1. See figures 7-21 & 7-22 - the enzyme RUBP carboxylase/oxygenase works differently depending on the relative
concentrations of carbon dioxide and oxygen:
a. At high carbon dioxide levels it fixes carbon (carboxylase)
b. At low concentrations of carbon dioxide it acts as an oxygenase, consuming oxygen and releasing carbon dioxide
(rather than fixing it)
c. This is called photorespiration
2. Photorespiration is a common phenomenon in C3 plants
a. As much as 50% of the fixed carbon may be reoxidized to oxygen, making C3 photosynthesis inefficient
b. When it is hot and/or dry they must close their stomates
c. This cuts off the supply of carbon dioxide so photorespiration increases
3. C4 plants are well adapted to high light intensities, high temperatures and dry conditions - photorespiration is nearly
absent in them
a. This is because the enzyme PEP carboxylase takes the place of the RUBP carboxylase/oxygenase found in C3 plants
b. C4 grasses have net photosynthetic rates 2-3 greater than C3 plants.

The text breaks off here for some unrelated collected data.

(* ===== verification/JobSnapshot.v ===== *)
(** * The snapshot of the job registry

    What a restart reads back.  The file holds the rows in the order of
    [_write_snapshot_locked]; decoding it gives every row field for field, so a
    loaded registry holds the same jobs under the same keys, and a file that is
    not a snapshot is refused without touching the registry. *)

From S2P Require Import Prelude PyDict Json SpeakerProvenance JobTypes JobRegistry JobLifecycle.
From S2P Require Import JobInvariants.

Section decode.
Context `{PyText}.

Lemma optional_str_json o : _optional_str (json_of_opt_str o) = o.
Proof. by destruct o. Qed.

Lemma optional_float_json o : _optional_float (json_of_opt_float o) = Ok o.
Proof. by destruct o. Qed.

(** One row, field for field. *)
Lemma decode_encoded_job job raw :
  _encode_job job = Ok raw → _decode_job raw = Ok job.
Proof.
  unfold _encode_job. intros E. apply outcome_bind_ok in E as (c & Hc & E).
  apply outcome_bind_ok in E as (x & Hx & [= <-]).
  apply decode_mapping in Hc as [[crow ->] Hc], Hx as [[xrow ->] Hx].
  unfold _decode_job, decode_failure, decode_fields, _decode_speaker. row_lookups.
  rewrite Hc, Hx, !optional_float_json, !optional_str_json.
  cbv beta iota zeta delta [mbind outcome_bind].
  rewrite Exec.execution_of_value, Dlv.delivery_of_value, Hand.handoff_of_value.
  destruct job as [? ? ? ? ? ? ? ? ? ? ? ? ? ? ? ? ? ? ? ? ? [[]|]]; reflexivity.
Qed.

(** A table of rows under their own ids, in a given order. *)
Definition by_id (l : list VoiceJob) : list (string * VoiceJob) := (λ j, (id_ j, j)) <$> l.

Lemma decode_rows_encoded l raws jobs :
  map_outcome _encode_job l = Ok raws → NoDup (dkeys jobs ++ (id_ <$> l)) →
  decode_rows raws jobs = Ok (jobs ++ by_id l).
Proof.
  revert raws jobs. induction l as [|j l IH]; cbn [map_outcome]; intros raws jobs E Hd.
  { injection E as <-. by rewrite app_nil_r. }
  apply outcome_bind_ok in E as (raw & Hraw & E).
  apply outcome_bind_ok in E as (raws' & Hraws & [= <-]). cbn [decode_rows].
  rewrite (decode_encoded_job _ _ Hraw). cbn [mbind outcome_bind].
  csimpl in Hd. rewrite <-Permutation_middle in Hd. apply NoDup_cons in Hd as [Hj Hd].
  assert (dget jobs (id_ j) = None) as Hn.
  { apply dget_None. intros Hin. apply Hj. apply elem_of_app. by left. }
  rewrite (proj2 (dhas_false jobs (id_ j)) Hn), dset_new by done. cbn [mbind outcome_bind fail_when].
  rewrite (IH raws'); [by rewrite <-app_assoc|done|].
  unfold dkeys. rewrite fmap_app, <-app_assoc. csimpl. rewrite <-Permutation_middle.
  by apply NoDup_cons.
Qed.
End decode.

(** ** The table a snapshot holds *)

Definition keyed (jobs : list (string * VoiceJob)) : Prop :=
  wf_dict jobs ∧ ∀ k j, dget jobs k = Some j → id_ j = k.

Lemma sorted_jobs_permutation jobs : sorted_jobs jobs ≡ₚ dvals jobs.
Proof. apply merge_sort_Permutation. Qed.

Lemma by_id_sorted jobs : keyed jobs → by_id (sorted_jobs jobs) ≡ₚ jobs.
Proof.
  intros [Hd Hk]. unfold by_id. rewrite sorted_jobs_permutation. unfold dvals.
  rewrite <-list_fmap_compose.
  assert (∀ p, p ∈ jobs → id_ p.2 = p.1) as Hp by (intros [k j] Hin; by apply Hk, elem_dget).
  clear Hd Hk. induction jobs as [|[k j] jobs IH]; csimpl; [done|].
  assert (id_ j = k) as -> by (apply (Hp (k, j)); left).
  constructor. apply IH. intros p Hin. apply Hp. by right.
Qed.

Lemma keyed_ids jobs : keyed jobs → NoDup (id_ <$> sorted_jobs jobs).
Proof.
  intros Hk. pose proof (by_id_sorted jobs Hk) as Hp. destruct Hk as [Hd _].
  unfold wf_dict, dkeys in Hd. rewrite <-Hp in Hd. unfold by_id in Hd.
  by rewrite <-list_fmap_compose in Hd.
Qed.

(** Rows with distinct ids are sorted one way only. *)
Lemma sorted_jobs_unique jobs jobs' :
  keyed jobs → dvals jobs ≡ₚ dvals jobs' → sorted_jobs jobs = sorted_jobs jobs'.
Proof.
  intros Hk Hp.
  assert (sorted_jobs jobs ≡ₚ sorted_jobs jobs') as Hs by by rewrite !sorted_jobs_permutation.
  apply (Sorted_unique_strong job_le); [|apply Sorted_merge_sort, _..|done].
  intros x y Hx Hy Hxy Hyx. rewrite <-Hs in Hy.
  assert (id_ x = id_ y) as E.
  { unfold job_le in *. destruct Hxy as [?|[? [?|[? Hl]]]], Hyx as [?|[? [?|[? Hr]]]]; try lia.
    by apply (anti_symm String.le). }
  pose proof (keyed_ids jobs Hk) as Hn.
  apply list_elem_of_lookup in Hx as [i Hi], Hy as [i' Hi'].
  assert (i = i') as ->.
  { eapply (NoDup_lookup (id_ <$> sorted_jobs jobs)); [done|..]; rewrite list_lookup_fmap.
    - rewrite Hi. done.
    - rewrite Hi'. simpl. by rewrite E. }
  congruence.
Qed.

(** ** Rows that can be written *)

Definition encodable (j : VoiceJob) : Prop := ∃ v, _encode_job j = Ok v.

Lemma encodable_speakers j j' :
  creating_speaker j' = creating_speaker j → executing_speaker j' = executing_speaker j →
  encodable j → encodable j'.
Proof.
  unfold encodable, _encode_job. intros -> -> [v E].
  apply outcome_bind_ok in E as (c & -> & E). apply outcome_bind_ok in E as (x & -> & _).
  eexists. reflexivity.
Qed.

Lemma map_outcome_ok {A B} (f : A → outcome B) l :
  (∃ ys, map_outcome f l = Ok ys) ↔ ∀ x, x ∈ l → ∃ y, f x = Ok y.
Proof.
  induction l as [|x l IH]; cbn.
  - split; [by intros _ x ?%not_elem_of_nil|by exists []].
  - split.
    + intros [ys E]. apply outcome_bind_ok in E as (y & Hy & E).
      apply outcome_bind_ok in E as (ys' & Hys & _).
      intros x' [->|Hin]%elem_of_cons; [by exists y|]. apply (proj1 IH); [by exists ys'|done].
    + intros Hall. destruct (Hall x ltac:(left)) as [y ->].
      destruct (proj2 IH) as [ys ->]; [|by eexists]. intros x' Hin. apply Hall. by right.
Qed.

Lemma snapshot_ok jobs :
  wf_dict jobs →
  (∃ v, snapshot_of jobs = Ok v) ↔ ∀ k j, dget jobs k = Some j → encodable j.
Proof.
  intros Hd. assert (∀ j, j ∈ sorted_jobs jobs ↔ ∃ k, dget jobs k = Some j) as Hin.
  { intros j. rewrite <-elem_of_dvals by done. unfold sorted_jobs. by rewrite merge_sort_Permutation. }
  pose proof (map_outcome_ok _encode_job (sorted_jobs jobs)) as Hm. split.
  - intros [v E]. apply outcome_bind_ok in E as (rows & Hrows & _). intros k j Hj.
    apply (proj1 Hm); [by exists rows|]. apply Hin. eauto.
  - intros Hall. destruct (proj2 Hm) as [rows E].
    { intros j [k Hj]%Hin. by eapply Hall. }
    unfold snapshot_of. rewrite E. by eexists.
Qed.

Lemma wf_encodable s k j : registry_wf s → dget (_jobs s) k = Some j → encodable j.
Proof.
  intros Hwf. destruct (rw_disk _ Hwf) as (v & Hv & _).
  apply (proj1 (snapshot_ok (_jobs s) (rw_dict _ Hwf))). eauto.
Qed.

(** An environment that lets a commit succeed and its caller see it. *)
Definition calm (env : Env) : Prop := write_ok env = true ∧ cancelled env = false.

Lemma commit_ok env jobs ap s v :
  calm env → snapshot_of jobs = Ok v →
  _commit_snapshot_locked env jobs ap s = (Ok tt, publish jobs ap (s <| disk := Holds v |>)).
Proof.
  intros [Hw Hc] Hv. cbv [_commit_snapshot_locked mbind pym_bind lift]. rewrite Hv.
  unfold raise_when. rewrite Hw, Hc. reflexivity.
Qed.

(** The table of [s'] is that of [s] with the row [j'] under [k]. *)
Definition writes (s : JobRegistry) (k : string) (j' : VoiceJob) (s' : JobRegistry) : Prop :=
  _loaded s' = _loaded s ∧
  ∀ k', dget (_jobs s') k' = if decide (k' = k) then Some j' else dget (_jobs s) k'.

(** Rewriting a present row in calm weather succeeds. *)
Lemma persist_ok env s k j j' ap :
  registry_wf s → calm env → runtime_only ap → dget (_jobs s) k = Some j →
  identity j' = identity j →
  ∃ s', _persist_job_locked env j' ap s = (Ok j', s') ∧ writes s k j' s' ∧
    ∃ v, s' = publish (_with_job s j') ap (s <| disk := Holds v |>).
Proof.
  intros Hwf Hcalm Hap Hj Hid. destruct (rw_rows _ Hwf _ _ Hj) as [<- _].
  assert (id_ j' = id_ j) as E by (unfold identity in Hid; congruence).
  assert (∃ v, snapshot_of (_with_job s j') = Ok v) as [v Hv].
  { apply snapshot_ok; [by apply wf_dset, Hwf|]. intros k0 j0. unfold _with_job.
    rewrite dget_dset. case_decide; [|by eapply wf_encodable]. intros [= <-].
    apply (encodable_speakers j); [unfold identity in Hid; congruence..|by eapply wf_encodable]. }
  exists (publish (_with_job s j') ap (s <| disk := Holds v |>)).
  pose proof (publish_core (_with_job s j') ap (s <| disk := Holds v |>) Hap) as Hc.
  apply core_eq in Hc as (E1 & _ & E3 & _). split_and!.
  - cbv [_persist_job_locked mbind pym_bind gets mret pym_ret].
    by rewrite (commit_ok _ _ _ _ v Hcalm Hv).
  - split; [by rewrite E3; destruct s|].
    intros k'. rewrite E1. unfold _with_job. by rewrite dget_dset, E.
  - by exists v.
Qed.

(** ** The highest sequence number *)

Lemma foldr_max_in (q : Z) qs : foldr Z.max q qs ∈ q :: qs.
Proof.
  induction qs as [|y qs IH]; simpl; [left|].
  destruct (Z.max_spec y (foldr Z.max q qs)) as [[_ ->]|[_ ->]]; set_solver.
Qed.

Lemma max_sequence_permutation jobs jobs' :
  dvals jobs ≡ₚ dvals jobs' → max_sequence jobs = max_sequence jobs'.
Proof.
  unfold max_sequence. intros Hp%(fmap_Permutation delivery_sequence).
  destruct (delivery_sequence <$> dvals jobs) as [|q qs] eqn:E.
  { apply Permutation_nil in Hp. by rewrite Hp. }
  destruct (delivery_sequence <$> dvals jobs') as [|q' qs'].
  { symmetry in Hp. by apply Permutation_nil in Hp. }
  pose proof (foldr_max_in q qs) as Hin. rewrite Hp in Hin.
  pose proof (foldr_max_in q' qs') as Hin'. rewrite <-Hp in Hin'.
  apply foldr_max_ge in Hin, Hin'. lia.
Qed.

(** ** What [load] reads *)

Section load.
Context `{PyText}.

Lemma decode_rows_keyed rows jobs jobs' :
  keyed jobs → decode_rows rows jobs = Ok jobs' → keyed jobs'.
Proof.
  revert jobs. induction rows as [|r rows IH]; cbn; intros jobs [Hd Hk] E; [by simplify_eq|].
  apply outcome_bind_ok in E as (j & _ & E). apply outcome_bind_ok in E as (u & Hu & E).
  eapply IH; [|done]. split; [by apply wf_dset|].
  intros k j0. rewrite dget_dset. case_decide; [|by apply Hk]. by intros [= <-].
Qed.

Lemma snapshot_decoded jobs v :
  keyed jobs → snapshot_of jobs = Ok v → _decode_snapshot v = Ok (by_id (sorted_jobs jobs)).
Proof.
  intros Hk E. apply outcome_bind_ok in E as (rows & Hrows & [= <-]). cbn.
  rewrite (decode_rows_encoded _ _ [] Hrows); [done|]. by apply keyed_ids.
Qed.

Lemma wf_keyed s : registry_wf s → keyed (_jobs s).
Proof. intros Hwf. split; [apply Hwf|]. intros k j Hj. by apply Hwf. Qed.

(** A fresh registry over the file of [s] loads the rows of [s]. *)
Lemma reload_state env s ttl s0 :
  registry_wf s → new_registry ttl (disk s) = Ok s0 →
  load env s0 =
    (Ok tt, s0 <| _jobs := by_id (sorted_jobs (_jobs s)) |>
               <| _delivery_sequence := max_sequence (by_id (sorted_jobs (_jobs s))) |>
               <| _loaded := true |>).
Proof.
  intros Hwf E. destruct (rw_disk _ Hwf) as (v & Hv & Hd). rewrite Hd in E.
  unfold new_registry in E. apply outcome_bind_ok in E as ([] & _ & [= <-]).
  unfold load, lift, mbind, pym_bind, get, modify. cbn [_loaded disk].
  by rewrite (snapshot_decoded _ _ (wf_keyed _ Hwf) Hv).
Qed.

Lemma reload_wf s s' :
  registry_wf s → _jobs s' = by_id (sorted_jobs (_jobs s)) →
  _delivery_sequence s' = max_sequence (_jobs s') → disk s' = disk s → registry_wf s'.
Proof.
  intros Hwf Hj Hq Hd. pose proof (by_id_sorted _ (wf_keyed _ Hwf)) as Hp.
  assert (∀ k, dget (_jobs s') k = dget (_jobs s) k) as Hget.
  { intros k. rewrite Hj. symmetry. apply dget_permutation; [apply Hwf|done]. }
  split.
  - rewrite Hj. unfold wf_dict, dkeys. rewrite Hp. apply Hwf.
  - intros k j. rewrite Hget. apply Hwf.
  - done.
  - destruct (rw_disk _ Hwf) as (v & Hv & E). exists v. split; [|congruence].
    unfold snapshot_of in *. erewrite <-sorted_jobs_unique; [done|by apply wf_keyed|].
    rewrite Hj. unfold dvals. by rewrite Hp.
Qed.

(** C10: nothing is lost by a restart.  When a registry that keeps its invariant
    is replaced by a fresh one over the same file, [load] succeeds, and the fresh
    registry holds the same row under every key, goes on with the same sequence
    counter, and keeps the invariant again. *)
Theorem reload_restores env s ttl s0 :
  registry_wf s → new_registry ttl (disk s) = Ok s0 →
  ∃ s', load env s0 = (Ok tt, s') ∧ _loaded s' = true ∧
    (∀ k, dget (_jobs s') k = dget (_jobs s) k) ∧
    _delivery_sequence s' = _delivery_sequence s ∧ registry_wf s'.
Proof.
  intros Hwf E. eexists. split; [by eapply reload_state|]. cbn.
  pose proof (by_id_sorted _ (wf_keyed _ Hwf)) as Hp. split_and!; [done|..].
  - intros k. symmetry. apply dget_permutation; [apply Hwf|done].
  - rewrite (rw_sequence _ Hwf). apply max_sequence_permutation. unfold dvals. by rewrite Hp.
  - apply (reload_wf s); [done..|]. unfold new_registry in E.
    by apply outcome_bind_ok in E as ([] & _ & [= <-]).
Qed.

Lemma load_safe env s :
  wp (load env)
    (λ _ s', s' = s ∨ keyed (_jobs s') ∧ _loaded s' = true ∧
                      _delivery_sequence s' = max_sequence (_jobs s'))
    (λ e s', s' = s ∨ e = CancelledError ∧ disk s = Absent ∧ disk s' = Holds (JList [])) s.
Proof.
  assert (keyed []) as Hnil by (split; [apply wf_nil|done]).
  unfold load. wp_go; auto; try (right; split_and!; done).
  - apply wp_lift; [|by left]. intros jobs Hjobs. wp_go. right. cbn.
    split_and!; try done. destruct v; try done. by eapply decode_rows_keyed.
Qed.

(** A file that is not a snapshot changes nothing.  Whatever the snapshot
    file holds, a [load] that raises leaves the registry as it was, unless it was
    cancelled after creating a missing file; and one that returns gives a table
    whose keys are distinct and are the ids of their rows. *)
Theorem load_refuses_or_keys env s s' o :
  load env s = (o, s') →
  match o with
  | Raise e => s' = s ∨ e = CancelledError ∧ disk s = Absent ∧ disk s' = Holds (JList [])
  | Ok _ => s' = s ∨ keyed (_jobs s') ∧ _loaded s' = true ∧
                     _delivery_sequence s' = max_sequence (_jobs s')
  end.
Proof.
  intros E. exact (wp_run _ _ _ _ (load_safe env s) _ _ E).
Qed.
End load.

(** ** Evaluation *)

Lemma sample_wf : registry_wf sample_registry.
Proof. split; [apply wf_nil|done|done|by exists (JList [])]. Qed.

Lemma reload_restores_witness :
  ∃ s0 s', @load no_text sample_env s0 = (Ok tt, s') ∧ _loaded s' = true.
Proof.
  eexists _.
  destruct (@reload_restores no_text sample_env sample_registry (seconds 900) _ sample_wf eq_refl)
    as (s' & E & Hl & _). exists s'. split; [exact E|exact Hl].
Defined.

Lemma load_refuses_or_keys_witness :
  ∃ s0, @load no_text sample_env s0 = (Raise JobRegistryError, s0).
Proof.
  pose (s0 := sample_registry <| _loaded := false |> <| disk := Holds (JStr "x") |>).
  exists s0. pose proof (@load_refuses_or_keys no_text sample_env s0 s0 (Raise JobRegistryError)) as H.
  destruct H as [_|[E _]]; [vm_compute; reflexivity|vm_compute; reflexivity|discriminate].
Defined.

4. c. Note the distribution of C4 grasses in North America on p. 147. There are many more C4 species in the hotter and
drier areas
d. Many of our most important crops are C4 plants, e.g. corn and sugarcane
e. Crabgrass is also a C4 plant and it tends to overtake traditional C3 lawn grasses as the summer gets hotter and drier
II. CAM photosynthesis
A. Many succulent plants, e.g. cacti, have a system very similar to C4 plants
B. It is called CAM (crassulacean acid metabolism) because it was discovered in members of the stone crop family, the
Crassulaceae
C. To prevent water loss they open their stomates at night and accumulate carbon as malate like C4 plants
D. The malate is converted to malic acid and stored until the following day
E. It is then decarboxylated and the carbon enter the Calvin cycle.